Provided records >>
(** X4: each handler answers 500 exactly when one of its collaborator calls
    threw. *)
Theorem status_500_iff_threw
    (request : Request) (db : list User) (out : nat -> option exn)
    (sess : Session) :
  (statusCode (response (outcome (register isEmail request) db out sess)) = 500
   <-> existsb threw (trace (outcome (register isEmail request) db out sess))
       = true)
  /\ (statusCode (response (outcome (usercheck request) db out sess)) = 500
      <-> existsb threw (trace (outcome (usercheck request) db out sess))
          = true)
  /\ (statusCode (response (outcome (emailcheck request) db out sess)) = 500
      <-> existsb threw (trace (outcome (emailcheck request) db out sess))
          = true).
Proof.
  split; [|split].
  - register_cases isEmail request db (out 0) (out 1) (out 2);
      split; intros H; try reflexivity; discriminate H.
  - run; destruct (out 0); simpl; split; intros H; try reflexivity;
      discriminate H.
  - run; destruct (out 0); simpl; split; intros H; try reflexivity;
      discriminate H.
Qed.

(** X5: unless the registration answers 201 the collection is exactly the
    one before: a conflict, a failed validation, a hasher that throws or a
    save that throws leaves no record behind. *)
Theorem register_writes_only_on_201
    (request : Request) (db : list User) (out : nat -> option exn)
    (sess : Session) :
  statusCode (response (outcome (register isEmail request) db out sess)) <> 201 ->
  docs (outcome (register isEmail request) db out sess) = db.
Proof.
  register_cases isEmail request db (out 0) (out 1) (out 2);
    intros Hcode; try reflexivity.
  exfalso; apply Hcode; reflexivity.
Qed.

Work required >> Exactly and exclusively, repeat the lines from the line that contains "one before: a" through the end of the records, both ends included.

Response >>
    one before: a conflict, a failed validation, a hasher that throws or a
    save that throws leaves no record behind. *)
Theorem register_writes_only_on_201
    (request : Request) (db : list User) (out : nat -> option exn)
    (sess : Session) :
  statusCode (response (outcome (register isEmail request) db out sess)) <> 201 ->
  docs (outcome (register isEmail request) db out sess) = db.
Proof.
  register_cases isEmail request db (out 0) (out 1) (out 2);
    intros Hcode; try reflexivity.
  exfalso; apply Hcode; reflexivity.
Qed.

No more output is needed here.